» **Action item**: Lines with the word "comparator" in them are the ones to copy from the records.

[Stored records]

◇ ◇ ◇ ◇ ◇

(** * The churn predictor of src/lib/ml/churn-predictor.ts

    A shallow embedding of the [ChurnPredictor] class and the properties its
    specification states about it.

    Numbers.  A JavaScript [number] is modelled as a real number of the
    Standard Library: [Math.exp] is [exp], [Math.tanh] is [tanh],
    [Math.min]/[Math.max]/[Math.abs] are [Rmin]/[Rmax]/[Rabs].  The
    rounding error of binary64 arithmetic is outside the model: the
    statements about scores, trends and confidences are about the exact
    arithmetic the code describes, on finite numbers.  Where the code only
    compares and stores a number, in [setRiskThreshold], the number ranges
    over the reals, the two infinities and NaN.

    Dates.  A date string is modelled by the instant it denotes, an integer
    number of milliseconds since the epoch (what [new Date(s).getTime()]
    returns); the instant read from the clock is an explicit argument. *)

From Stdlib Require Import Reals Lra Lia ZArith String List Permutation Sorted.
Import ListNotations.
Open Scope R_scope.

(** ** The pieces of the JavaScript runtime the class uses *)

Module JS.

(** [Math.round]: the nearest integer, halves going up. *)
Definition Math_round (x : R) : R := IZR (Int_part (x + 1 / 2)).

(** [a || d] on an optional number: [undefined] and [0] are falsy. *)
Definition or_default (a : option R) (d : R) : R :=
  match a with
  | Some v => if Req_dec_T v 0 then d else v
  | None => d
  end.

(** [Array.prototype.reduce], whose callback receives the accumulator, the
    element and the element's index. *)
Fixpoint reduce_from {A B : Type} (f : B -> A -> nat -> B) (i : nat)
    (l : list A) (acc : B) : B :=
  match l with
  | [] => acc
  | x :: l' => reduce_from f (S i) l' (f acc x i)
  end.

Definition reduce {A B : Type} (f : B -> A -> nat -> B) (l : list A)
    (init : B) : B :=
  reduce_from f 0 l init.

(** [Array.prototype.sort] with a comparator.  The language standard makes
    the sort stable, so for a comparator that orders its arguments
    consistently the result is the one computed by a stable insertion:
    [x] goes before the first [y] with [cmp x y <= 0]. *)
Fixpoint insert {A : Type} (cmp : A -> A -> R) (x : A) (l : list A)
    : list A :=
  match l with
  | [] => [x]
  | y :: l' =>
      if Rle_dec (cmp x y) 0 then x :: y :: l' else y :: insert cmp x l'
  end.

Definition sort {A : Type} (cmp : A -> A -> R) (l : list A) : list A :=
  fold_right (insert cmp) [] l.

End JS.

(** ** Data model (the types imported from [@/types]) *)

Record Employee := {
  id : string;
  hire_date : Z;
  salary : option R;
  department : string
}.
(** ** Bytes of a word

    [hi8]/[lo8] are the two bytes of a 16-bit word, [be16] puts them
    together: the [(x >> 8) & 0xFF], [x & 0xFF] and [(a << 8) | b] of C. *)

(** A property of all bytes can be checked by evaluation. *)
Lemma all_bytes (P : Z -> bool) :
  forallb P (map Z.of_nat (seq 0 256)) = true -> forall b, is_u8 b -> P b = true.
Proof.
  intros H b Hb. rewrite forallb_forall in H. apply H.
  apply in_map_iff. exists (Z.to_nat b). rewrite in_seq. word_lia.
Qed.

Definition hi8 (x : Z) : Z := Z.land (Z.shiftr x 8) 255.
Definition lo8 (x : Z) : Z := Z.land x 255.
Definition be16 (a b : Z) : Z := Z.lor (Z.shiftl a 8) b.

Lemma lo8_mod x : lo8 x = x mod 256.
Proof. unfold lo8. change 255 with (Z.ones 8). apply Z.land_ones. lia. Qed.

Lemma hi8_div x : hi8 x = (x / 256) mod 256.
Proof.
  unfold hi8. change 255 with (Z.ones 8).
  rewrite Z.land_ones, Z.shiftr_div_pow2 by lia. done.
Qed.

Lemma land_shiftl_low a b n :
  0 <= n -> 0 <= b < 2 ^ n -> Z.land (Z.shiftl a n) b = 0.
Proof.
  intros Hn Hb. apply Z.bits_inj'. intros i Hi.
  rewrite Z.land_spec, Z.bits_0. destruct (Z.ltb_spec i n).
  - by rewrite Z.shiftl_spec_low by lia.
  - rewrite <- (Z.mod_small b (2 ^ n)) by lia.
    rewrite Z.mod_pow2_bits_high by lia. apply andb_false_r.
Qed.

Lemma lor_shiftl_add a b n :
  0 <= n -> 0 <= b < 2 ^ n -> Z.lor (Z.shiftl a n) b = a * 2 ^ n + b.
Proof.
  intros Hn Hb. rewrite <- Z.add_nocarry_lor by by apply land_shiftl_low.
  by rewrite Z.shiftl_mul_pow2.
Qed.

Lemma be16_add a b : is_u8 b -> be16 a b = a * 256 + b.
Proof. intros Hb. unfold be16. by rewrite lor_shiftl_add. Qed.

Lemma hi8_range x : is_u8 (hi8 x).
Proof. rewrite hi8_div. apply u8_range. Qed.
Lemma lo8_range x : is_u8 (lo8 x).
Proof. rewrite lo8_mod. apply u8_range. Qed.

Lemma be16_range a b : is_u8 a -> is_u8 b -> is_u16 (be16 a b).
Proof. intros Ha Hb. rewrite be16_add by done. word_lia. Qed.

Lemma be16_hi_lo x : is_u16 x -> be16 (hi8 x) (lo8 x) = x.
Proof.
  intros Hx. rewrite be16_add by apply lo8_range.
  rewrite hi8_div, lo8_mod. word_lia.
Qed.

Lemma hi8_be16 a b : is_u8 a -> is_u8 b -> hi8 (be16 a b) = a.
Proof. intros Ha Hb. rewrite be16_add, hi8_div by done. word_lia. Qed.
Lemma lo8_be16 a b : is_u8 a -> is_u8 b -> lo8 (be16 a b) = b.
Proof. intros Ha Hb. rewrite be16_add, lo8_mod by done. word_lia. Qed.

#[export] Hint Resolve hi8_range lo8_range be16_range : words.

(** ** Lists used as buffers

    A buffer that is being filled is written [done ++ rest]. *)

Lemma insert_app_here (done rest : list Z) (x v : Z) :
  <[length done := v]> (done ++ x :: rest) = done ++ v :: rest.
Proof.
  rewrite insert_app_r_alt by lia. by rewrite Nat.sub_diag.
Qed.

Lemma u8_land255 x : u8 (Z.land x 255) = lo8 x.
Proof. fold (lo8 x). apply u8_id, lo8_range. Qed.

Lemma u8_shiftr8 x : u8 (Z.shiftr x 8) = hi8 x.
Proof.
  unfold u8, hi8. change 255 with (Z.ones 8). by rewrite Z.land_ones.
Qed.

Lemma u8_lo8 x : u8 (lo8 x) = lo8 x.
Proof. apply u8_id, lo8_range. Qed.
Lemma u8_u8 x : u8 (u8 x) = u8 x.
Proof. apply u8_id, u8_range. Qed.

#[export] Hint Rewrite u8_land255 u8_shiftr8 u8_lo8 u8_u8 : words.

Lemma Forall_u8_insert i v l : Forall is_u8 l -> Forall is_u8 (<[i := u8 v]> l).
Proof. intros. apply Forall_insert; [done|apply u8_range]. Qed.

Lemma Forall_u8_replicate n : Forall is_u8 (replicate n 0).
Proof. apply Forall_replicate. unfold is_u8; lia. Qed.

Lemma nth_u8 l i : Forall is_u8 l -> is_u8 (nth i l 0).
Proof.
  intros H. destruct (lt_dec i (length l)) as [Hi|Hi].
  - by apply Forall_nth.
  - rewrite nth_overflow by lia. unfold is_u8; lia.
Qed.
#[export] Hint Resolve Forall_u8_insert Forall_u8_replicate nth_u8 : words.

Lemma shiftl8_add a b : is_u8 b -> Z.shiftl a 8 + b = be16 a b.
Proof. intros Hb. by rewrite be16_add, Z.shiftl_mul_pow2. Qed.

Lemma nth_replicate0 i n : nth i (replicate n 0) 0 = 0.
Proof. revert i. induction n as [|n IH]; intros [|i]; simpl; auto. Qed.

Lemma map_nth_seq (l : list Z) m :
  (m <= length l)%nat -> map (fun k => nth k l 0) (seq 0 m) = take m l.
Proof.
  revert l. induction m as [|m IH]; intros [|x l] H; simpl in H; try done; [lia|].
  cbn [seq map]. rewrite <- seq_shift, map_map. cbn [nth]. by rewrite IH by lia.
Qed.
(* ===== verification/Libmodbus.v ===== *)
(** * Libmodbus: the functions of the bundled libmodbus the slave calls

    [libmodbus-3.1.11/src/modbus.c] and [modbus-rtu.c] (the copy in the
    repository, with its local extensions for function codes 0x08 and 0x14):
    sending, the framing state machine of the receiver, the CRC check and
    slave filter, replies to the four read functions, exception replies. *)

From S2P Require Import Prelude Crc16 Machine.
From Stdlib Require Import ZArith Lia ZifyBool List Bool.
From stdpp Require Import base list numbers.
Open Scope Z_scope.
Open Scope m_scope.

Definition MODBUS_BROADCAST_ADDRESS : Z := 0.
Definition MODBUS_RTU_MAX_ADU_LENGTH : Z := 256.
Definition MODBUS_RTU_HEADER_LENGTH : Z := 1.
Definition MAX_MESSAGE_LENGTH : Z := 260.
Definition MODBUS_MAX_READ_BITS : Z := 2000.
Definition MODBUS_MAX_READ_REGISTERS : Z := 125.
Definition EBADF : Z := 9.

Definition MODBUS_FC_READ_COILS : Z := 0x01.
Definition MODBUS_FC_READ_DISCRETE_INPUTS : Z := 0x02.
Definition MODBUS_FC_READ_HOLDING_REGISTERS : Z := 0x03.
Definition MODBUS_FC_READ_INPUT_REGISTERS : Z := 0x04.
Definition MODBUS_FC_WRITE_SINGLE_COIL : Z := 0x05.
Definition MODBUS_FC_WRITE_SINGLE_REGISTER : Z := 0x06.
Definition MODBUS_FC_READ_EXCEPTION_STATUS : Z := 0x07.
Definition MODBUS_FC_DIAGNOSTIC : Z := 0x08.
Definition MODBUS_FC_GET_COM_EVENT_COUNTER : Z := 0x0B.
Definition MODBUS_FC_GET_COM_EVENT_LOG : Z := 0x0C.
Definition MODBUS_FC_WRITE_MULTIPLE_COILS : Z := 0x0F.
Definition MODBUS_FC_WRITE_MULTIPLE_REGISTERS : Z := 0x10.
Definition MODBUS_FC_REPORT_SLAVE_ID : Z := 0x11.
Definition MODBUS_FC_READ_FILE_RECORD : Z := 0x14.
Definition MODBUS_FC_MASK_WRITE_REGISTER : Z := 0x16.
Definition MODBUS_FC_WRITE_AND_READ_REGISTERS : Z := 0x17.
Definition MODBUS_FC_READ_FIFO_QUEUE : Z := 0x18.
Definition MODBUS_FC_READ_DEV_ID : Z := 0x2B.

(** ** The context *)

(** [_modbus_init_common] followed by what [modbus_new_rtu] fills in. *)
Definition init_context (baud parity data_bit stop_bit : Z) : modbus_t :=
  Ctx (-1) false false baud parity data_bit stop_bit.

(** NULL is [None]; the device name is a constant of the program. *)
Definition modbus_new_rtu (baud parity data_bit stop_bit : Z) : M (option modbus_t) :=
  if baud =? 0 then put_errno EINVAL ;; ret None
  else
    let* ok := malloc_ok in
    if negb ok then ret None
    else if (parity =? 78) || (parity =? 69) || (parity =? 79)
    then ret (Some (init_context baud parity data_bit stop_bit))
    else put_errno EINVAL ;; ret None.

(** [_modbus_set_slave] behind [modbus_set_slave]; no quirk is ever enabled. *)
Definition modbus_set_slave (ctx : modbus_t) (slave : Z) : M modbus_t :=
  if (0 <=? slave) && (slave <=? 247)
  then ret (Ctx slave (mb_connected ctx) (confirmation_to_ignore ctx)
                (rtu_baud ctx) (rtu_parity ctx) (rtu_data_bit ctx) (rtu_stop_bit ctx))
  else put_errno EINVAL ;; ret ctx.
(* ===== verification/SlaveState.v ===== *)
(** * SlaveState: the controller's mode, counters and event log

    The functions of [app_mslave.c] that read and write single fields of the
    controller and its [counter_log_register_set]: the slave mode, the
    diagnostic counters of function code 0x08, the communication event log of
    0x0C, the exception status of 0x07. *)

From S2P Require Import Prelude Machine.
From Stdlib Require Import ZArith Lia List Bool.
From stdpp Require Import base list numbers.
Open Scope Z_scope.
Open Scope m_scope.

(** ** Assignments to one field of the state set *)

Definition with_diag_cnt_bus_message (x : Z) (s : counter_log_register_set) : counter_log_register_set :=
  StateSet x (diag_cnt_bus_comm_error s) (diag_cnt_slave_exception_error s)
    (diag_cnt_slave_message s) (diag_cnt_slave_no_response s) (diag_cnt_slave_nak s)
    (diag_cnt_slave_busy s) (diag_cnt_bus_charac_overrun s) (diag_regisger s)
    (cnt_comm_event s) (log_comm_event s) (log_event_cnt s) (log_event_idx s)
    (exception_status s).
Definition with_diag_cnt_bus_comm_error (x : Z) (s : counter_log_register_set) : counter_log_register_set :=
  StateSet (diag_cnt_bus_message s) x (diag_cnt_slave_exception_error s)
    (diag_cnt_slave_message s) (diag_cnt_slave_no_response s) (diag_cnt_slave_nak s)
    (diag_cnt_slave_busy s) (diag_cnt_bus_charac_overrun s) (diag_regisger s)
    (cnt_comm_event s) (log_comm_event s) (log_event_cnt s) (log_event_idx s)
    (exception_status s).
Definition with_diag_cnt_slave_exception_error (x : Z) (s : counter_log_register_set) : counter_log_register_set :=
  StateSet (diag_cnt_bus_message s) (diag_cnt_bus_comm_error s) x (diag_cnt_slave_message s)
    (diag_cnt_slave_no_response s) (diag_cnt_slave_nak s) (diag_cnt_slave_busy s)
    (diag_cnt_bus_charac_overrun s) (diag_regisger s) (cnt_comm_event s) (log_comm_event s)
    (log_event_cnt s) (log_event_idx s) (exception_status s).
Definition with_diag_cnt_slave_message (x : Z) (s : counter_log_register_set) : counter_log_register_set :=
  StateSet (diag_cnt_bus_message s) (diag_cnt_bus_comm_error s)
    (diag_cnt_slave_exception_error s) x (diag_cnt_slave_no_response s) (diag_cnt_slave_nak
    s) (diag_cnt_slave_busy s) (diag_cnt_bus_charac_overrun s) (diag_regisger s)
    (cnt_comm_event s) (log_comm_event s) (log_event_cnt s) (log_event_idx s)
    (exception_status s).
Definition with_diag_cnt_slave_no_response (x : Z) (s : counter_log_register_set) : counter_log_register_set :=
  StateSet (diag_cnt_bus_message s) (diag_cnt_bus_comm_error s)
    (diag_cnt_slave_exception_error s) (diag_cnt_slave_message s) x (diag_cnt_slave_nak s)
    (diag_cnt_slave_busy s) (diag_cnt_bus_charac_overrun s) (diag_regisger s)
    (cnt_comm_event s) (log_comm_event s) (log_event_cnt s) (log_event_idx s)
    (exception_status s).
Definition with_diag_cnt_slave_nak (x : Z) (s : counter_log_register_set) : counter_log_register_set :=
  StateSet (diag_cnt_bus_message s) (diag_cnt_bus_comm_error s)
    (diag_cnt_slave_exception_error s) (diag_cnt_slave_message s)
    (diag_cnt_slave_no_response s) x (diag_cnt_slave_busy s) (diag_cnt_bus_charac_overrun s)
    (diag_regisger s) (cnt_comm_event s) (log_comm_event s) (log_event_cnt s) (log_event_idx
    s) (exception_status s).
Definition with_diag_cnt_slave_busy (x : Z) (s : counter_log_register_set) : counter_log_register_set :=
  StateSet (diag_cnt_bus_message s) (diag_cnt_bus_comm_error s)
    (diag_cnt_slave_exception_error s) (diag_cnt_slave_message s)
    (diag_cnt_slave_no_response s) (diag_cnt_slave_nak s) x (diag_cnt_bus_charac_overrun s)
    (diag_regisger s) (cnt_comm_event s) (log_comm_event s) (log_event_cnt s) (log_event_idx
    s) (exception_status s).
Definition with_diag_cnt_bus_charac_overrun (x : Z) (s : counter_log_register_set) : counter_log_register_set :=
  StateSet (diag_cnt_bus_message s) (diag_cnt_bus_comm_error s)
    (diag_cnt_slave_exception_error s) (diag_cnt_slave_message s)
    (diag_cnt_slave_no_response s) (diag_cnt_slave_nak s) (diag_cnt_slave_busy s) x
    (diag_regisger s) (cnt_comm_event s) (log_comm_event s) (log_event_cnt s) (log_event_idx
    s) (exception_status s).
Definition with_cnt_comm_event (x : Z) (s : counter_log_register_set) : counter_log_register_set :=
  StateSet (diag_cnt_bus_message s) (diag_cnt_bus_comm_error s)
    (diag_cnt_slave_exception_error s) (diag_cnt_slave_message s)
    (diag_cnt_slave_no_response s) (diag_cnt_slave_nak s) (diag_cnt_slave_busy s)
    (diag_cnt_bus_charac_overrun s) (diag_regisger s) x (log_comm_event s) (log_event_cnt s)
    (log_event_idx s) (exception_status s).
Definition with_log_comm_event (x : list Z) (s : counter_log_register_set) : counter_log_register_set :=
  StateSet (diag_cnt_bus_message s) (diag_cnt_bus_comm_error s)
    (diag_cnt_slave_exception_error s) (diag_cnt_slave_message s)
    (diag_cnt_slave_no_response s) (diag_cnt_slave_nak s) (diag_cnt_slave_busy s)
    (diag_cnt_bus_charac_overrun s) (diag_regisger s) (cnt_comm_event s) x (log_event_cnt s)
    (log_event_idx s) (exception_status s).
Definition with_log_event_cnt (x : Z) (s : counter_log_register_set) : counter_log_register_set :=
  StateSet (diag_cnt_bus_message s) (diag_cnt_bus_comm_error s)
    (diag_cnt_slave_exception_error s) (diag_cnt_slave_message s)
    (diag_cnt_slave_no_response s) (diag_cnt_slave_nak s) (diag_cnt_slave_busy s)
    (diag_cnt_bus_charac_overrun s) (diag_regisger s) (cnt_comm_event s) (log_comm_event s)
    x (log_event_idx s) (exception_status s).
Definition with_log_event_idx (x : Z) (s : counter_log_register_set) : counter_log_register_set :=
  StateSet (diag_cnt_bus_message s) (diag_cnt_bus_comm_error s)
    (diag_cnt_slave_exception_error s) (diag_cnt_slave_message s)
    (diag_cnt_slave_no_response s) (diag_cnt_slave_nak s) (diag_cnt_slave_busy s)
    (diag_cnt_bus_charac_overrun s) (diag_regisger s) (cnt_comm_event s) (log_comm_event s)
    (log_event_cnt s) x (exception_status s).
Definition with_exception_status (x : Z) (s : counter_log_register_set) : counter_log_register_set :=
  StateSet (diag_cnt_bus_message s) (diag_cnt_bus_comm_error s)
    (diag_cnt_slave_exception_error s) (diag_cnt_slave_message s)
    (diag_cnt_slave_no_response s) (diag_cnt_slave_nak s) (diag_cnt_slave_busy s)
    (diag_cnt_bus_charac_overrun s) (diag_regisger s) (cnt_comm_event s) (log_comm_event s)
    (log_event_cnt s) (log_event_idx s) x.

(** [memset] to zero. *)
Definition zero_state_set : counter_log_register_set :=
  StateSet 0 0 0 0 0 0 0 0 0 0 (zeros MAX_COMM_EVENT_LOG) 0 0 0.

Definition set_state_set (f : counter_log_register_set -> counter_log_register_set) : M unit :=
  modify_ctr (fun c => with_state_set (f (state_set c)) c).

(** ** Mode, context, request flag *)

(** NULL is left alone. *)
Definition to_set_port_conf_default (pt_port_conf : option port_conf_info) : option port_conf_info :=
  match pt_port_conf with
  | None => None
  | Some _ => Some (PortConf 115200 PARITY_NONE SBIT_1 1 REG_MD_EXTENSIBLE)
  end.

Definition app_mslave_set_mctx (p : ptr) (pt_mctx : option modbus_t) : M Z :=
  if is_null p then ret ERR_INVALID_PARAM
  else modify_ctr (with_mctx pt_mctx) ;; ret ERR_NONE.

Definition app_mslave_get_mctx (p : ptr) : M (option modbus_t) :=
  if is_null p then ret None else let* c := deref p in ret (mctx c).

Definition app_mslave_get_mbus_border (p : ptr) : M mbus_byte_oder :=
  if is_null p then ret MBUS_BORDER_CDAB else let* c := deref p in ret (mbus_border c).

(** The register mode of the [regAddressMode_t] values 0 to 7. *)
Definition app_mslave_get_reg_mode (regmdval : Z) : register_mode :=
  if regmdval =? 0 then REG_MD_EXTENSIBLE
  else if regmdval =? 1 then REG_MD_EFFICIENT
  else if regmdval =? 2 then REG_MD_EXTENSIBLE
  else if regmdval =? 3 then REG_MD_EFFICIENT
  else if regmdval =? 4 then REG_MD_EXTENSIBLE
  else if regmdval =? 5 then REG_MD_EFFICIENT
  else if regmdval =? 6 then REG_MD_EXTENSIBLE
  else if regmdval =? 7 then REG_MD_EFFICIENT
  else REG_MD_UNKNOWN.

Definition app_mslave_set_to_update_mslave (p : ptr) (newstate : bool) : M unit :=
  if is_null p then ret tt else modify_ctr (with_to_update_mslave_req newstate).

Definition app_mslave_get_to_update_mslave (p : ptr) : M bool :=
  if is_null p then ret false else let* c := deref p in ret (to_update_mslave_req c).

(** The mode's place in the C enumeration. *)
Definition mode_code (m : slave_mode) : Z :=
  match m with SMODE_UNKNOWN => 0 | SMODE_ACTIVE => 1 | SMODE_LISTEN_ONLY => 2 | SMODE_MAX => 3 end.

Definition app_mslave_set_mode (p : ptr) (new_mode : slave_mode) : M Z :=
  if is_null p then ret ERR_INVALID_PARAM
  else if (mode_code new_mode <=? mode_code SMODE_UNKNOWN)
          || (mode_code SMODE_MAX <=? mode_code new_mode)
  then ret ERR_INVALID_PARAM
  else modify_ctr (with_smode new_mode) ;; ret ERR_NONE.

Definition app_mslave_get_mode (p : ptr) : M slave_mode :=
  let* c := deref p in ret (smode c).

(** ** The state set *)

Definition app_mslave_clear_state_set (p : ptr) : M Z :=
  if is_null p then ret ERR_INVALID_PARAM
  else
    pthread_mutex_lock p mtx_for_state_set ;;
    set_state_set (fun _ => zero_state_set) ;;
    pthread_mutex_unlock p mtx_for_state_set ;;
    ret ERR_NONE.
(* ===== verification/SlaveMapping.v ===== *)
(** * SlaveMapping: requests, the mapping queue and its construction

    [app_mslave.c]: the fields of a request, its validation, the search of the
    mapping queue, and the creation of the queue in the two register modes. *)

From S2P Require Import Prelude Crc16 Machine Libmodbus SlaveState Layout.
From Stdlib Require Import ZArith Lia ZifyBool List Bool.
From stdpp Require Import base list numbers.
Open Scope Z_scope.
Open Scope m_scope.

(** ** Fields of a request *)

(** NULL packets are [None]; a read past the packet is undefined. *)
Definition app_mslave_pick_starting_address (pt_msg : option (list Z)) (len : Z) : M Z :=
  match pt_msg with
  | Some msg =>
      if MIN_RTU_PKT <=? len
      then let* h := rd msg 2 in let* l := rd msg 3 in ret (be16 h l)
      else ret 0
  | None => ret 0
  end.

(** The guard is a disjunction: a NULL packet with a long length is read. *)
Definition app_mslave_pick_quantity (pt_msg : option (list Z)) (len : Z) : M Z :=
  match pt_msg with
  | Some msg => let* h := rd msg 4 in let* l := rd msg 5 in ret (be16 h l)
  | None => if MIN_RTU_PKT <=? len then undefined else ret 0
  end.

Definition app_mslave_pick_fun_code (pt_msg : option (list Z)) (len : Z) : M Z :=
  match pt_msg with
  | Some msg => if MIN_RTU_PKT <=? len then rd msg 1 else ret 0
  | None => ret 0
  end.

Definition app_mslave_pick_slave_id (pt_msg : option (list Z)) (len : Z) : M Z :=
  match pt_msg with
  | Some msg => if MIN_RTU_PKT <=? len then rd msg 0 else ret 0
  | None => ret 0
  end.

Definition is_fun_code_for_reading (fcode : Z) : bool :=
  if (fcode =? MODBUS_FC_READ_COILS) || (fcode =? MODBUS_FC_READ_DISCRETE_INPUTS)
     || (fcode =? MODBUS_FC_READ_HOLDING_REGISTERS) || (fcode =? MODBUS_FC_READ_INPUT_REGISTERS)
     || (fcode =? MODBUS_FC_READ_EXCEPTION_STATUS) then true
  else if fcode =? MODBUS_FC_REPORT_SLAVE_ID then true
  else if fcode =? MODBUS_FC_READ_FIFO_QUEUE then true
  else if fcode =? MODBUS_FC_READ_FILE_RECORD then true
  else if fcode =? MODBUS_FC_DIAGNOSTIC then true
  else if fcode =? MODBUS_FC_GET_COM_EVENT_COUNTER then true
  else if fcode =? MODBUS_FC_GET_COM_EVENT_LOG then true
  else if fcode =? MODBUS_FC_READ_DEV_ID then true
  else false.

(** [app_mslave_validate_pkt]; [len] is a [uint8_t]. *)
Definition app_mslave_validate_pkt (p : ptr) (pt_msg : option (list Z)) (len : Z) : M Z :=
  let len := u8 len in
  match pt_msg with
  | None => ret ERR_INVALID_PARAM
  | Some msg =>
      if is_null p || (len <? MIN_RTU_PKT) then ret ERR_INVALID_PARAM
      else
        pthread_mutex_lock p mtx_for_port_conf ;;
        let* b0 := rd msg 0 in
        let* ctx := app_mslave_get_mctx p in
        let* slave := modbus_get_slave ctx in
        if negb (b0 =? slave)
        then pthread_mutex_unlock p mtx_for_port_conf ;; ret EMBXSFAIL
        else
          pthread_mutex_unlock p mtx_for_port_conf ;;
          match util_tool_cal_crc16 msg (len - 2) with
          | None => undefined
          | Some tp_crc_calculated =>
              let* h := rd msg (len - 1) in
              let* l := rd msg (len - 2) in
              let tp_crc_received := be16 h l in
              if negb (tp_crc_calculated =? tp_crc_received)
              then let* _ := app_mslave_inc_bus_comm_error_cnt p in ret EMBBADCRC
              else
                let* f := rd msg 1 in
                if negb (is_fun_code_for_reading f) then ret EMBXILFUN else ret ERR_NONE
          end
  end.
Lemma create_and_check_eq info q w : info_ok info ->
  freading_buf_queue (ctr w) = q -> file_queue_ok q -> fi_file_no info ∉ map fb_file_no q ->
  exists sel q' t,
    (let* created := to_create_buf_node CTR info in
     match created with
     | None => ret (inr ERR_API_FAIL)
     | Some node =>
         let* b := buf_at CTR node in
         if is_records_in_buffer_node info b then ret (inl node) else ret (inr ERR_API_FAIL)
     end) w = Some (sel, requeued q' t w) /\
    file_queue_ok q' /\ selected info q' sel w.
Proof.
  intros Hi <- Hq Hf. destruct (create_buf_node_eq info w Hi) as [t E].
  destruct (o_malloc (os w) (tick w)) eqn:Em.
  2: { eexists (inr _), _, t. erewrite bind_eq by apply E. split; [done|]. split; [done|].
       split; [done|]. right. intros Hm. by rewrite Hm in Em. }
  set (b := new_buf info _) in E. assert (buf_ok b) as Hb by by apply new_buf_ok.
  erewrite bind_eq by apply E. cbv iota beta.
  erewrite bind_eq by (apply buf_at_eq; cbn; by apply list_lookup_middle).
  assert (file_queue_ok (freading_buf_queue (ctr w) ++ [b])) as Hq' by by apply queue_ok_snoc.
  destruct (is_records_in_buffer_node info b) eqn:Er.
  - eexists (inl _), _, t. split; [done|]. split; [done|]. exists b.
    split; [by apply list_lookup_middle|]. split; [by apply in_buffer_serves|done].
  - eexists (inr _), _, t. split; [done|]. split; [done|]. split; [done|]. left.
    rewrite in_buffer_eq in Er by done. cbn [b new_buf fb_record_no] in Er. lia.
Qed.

◇ ◇ ◇ ◇ ◇

» **Solution below**:
(** [Array.prototype.sort] with a comparator.  The language standard makes
    the sort stable, so for a comparator that orders its arguments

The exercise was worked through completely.